WHAT YOU ARE ASKED TO DO =
The lines to repeat are those below from the one containing "rewrite H0 in *." down to the one containing "Proof. vm_compute. reflexivity. Qed.", both included; reproduce them exactly and nothing else.

(SUPPLIED INFORMATION)

(** Every accepted sequence is a prefix of one task's transcript, and the
    recorder's state is a function of its length. *)
Lemma observe_events_prefix events self :
  observe_events events = Ok self →
  ∃ tid, 0 < tid ∧ (length events ≤ 4)%nat ∧ events = take (length events) (fixed_transcript tid)
    ∧ self = recorder_after (length events) tid.
Proof.
  revert self. induction events as [|event events IH] using rev_ind; intros self.
  - intros [= <-]. exists 1. split; [done|]. split; [simpl; lia|]. split; [done|]. reflexivity.
  - rewrite observe_events_snoc, length_app. intros (self' & Hpre & Hobs)%result_bind_Ok.
    destruct (IH _ Hpre) as (tid & Hpos & Hlen & Heq & ->).
    destruct (decide (length events = 4)%nat) as [H4|H4].
    { rewrite H4, observe_after_four in Hobs. done. }
    apply observe_transcript in Hobs as (tid' & Hpos' & Hsame & Hlook & ->); [|lia].
    exists tid'. replace (length events + length [event])%nat with (S (length events)) by (simpl; lia).
    split; [done|]. split; [lia|]. split; [|done].
    rewrite (take_S_r _ _ _ Hlook). f_equal.
    destruct (decide (length events = 0%nat)) as [H0|H0].
    + by rewrite H0 in *.
    + by rewrite Hsame.
Qed.

Lemma observe_own_prefix n tid :
  0 < tid → (n ≤ 4)%nat →
  observe_events (take n (fixed_transcript tid)) = Ok (recorder_after n tid).
Proof.
  intros Hpos. induction n as [|n IH]; intros Hn; [reflexivity|].
  destruct (lookup_lt_is_Some_2 (fixed_transcript tid) n) as [event He]; [simpl; lia|].
  rewrite (take_S_r _ _ _ He), observe_events_snoc, IH by lia. by apply observe_own_event.
Qed.

Lemma fingerprint_after_four : fingerprint_after 4 = PTRACE_TRANSPORT_PROTOCOL_FINGERPRINT_V1.
Proof. vm_compute. reflexivity. Qed.

(** The redacted summary a completed probe leaves. *)
Definition fixed_summary : Probe.FixedPtraceTransportProbeSummaryV1 :=
  Probe.Build_FixedPtraceTransportProbeSummaryV1 1 4 2 1 1 0xf4101836ef74bb4f.

Lemma complete_recorder_after n tid :
  Probe.complete (recorder_after n tid)
  = if (n =? 4)%nat then Ok fixed_summary else Err IncompleteSequence.
Proof.
  unfold Probe.complete. cbn [recorder_after accepted_event_count protocol_fingerprint].
  destruct (Nat.eqb_spec n 4) as [->|Hn].
  - rewrite fingerprint_after_four. reflexivity.
  - destruct (Z.eqb_spec (Z.of_nat n) PTRACE_TRANSPORT_EXACT_EVENT_COUNT_V1) as [E|]; [|done].
    unfold PTRACE_TRANSPORT_EXACT_EVENT_COUNT_V1 in E. lia.
Qed.

(** The errors of [complete] are never those of an observation. *)
Lemma observe_error self event :
  Probe.observe self event ≠ Err ProtocolFingerprintMismatch
  ∧ Probe.observe self event ≠ Err IncompleteSequence.
Proof.
  unfold Probe.observe, Probe.observe_seccomp_stop_v1, Probe.observe_ptrace_exit_event_v1,
    Probe.observe_terminal_reap_v1.
  destruct event; repeat (case_match; try done).
Qed.

Lemma observe_events_error events :
  observe_events events ≠ Err ProtocolFingerprintMismatch
  ∧ observe_events events ≠ Err IncompleteSequence.
Proof.
  induction events as [|event events IH] using rev_ind; [done|].
  rewrite observe_events_snoc. destruct (observe_events events) as [self|e].
  - apply observe_error.
  - destruct IH. split; intros [= ->]; done.
Qed.

(** The checker, fed any sequence of events, completes exactly on the
    closed transcript of one task with a positive id (two seccomp stops for
    [getpid] and [getppid] with zero arguments and their cookies, an exit
    event with status zero and the reap of a task that exited with zero), and
    then always with the same summary, whose fingerprint is the committed
    constant. *)
Theorem check_transcript_exact events summary :
  check_transcript events = Ok summary ↔
  (∃ tid, 0 < tid ∧ events = fixed_transcript tid) ∧ summary = fixed_summary.
Proof.
  unfold check_transcript. split.
  - intros (self & Hobs & Hc)%result_bind_Ok.
    apply observe_events_prefix in Hobs as (tid & Hpos & Hlen & Heq & ->).
    rewrite complete_recorder_after in Hc. case_match eqn:H4; [|done]. bool_to_prop.
    injection Hc as <-. split; [|done]. exists tid. by rewrite Heq, H4.
  - intros [(tid & Hpos & ->) ->].
    change (fixed_transcript tid) with (take 4 (fixed_transcript tid)).
    rewrite observe_own_prefix by (done || lia). apply complete_recorder_after.
Qed.

(** The fingerprint check is a tripwire that cannot fire: whatever the
    events, the checker never reports a mismatch, because a recorder that
    accepted four events has the committed fingerprint; and exactly the proper
    prefixes of a transcript are reported as incomplete. *)
Theorem fingerprint_never_mismatches events :
  check_transcript events ≠ Err ProtocolFingerprintMismatch
  ∧ (check_transcript events = Err IncompleteSequence ↔
     ∃ tid n, 0 < tid ∧ (n < 4)%nat ∧ events = take n (fixed_transcript tid)).
Proof.
  unfold check_transcript. destruct (observe_events events) as [self|e] eqn:Hobs; simpl.
  - pose proof (observe_events_prefix _ _ Hobs) as (tid & Hpos & Hlen & Heq & ->).
    rewrite complete_recorder_after. split; [by case_match|].
    destruct (Nat.eqb_spec (length events) 4) as [H4|H4].
    + split; [done|]. intros (tid' & n & _ & Hn & ->). rewrite length_take in H4. simpl in H4. lia.
    + split; [|done]. intros _. exists tid, (length events). split; [done|]. split; [lia|done].
  - destruct (observe_events_error events) as [Hfp Hinc]. rewrite Hobs in Hfp, Hinc.
    split; [by intros [= ->]|]. split; [by intros [= ->]|].
    intros (tid & n & Hpos & Hn & ->). rewrite observe_own_prefix in Hobs by (done || lia). done.
Qed.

(End SUPPLIED INFORMATION)

SOLUTION TO THIS TASK =
    + by rewrite H0 in *.
    + by rewrite Hsame.
Qed.

Lemma observe_own_prefix n tid :
  0 < tid → (n ≤ 4)%nat →
  observe_events (take n (fixed_transcript tid)) = Ok (recorder_after n tid).
Proof.
  intros Hpos. induction n as [|n IH]; intros Hn; [reflexivity|].
  destruct (lookup_lt_is_Some_2 (fixed_transcript tid) n) as [event He]; [simpl; lia|].
  rewrite (take_S_r _ _ _ He), observe_events_snoc, IH by lia. by apply observe_own_event.
Qed.

Lemma fingerprint_after_four : fingerprint_after 4 = PTRACE_TRANSPORT_PROTOCOL_FINGERPRINT_V1.
Proof. vm_compute. reflexivity. Qed.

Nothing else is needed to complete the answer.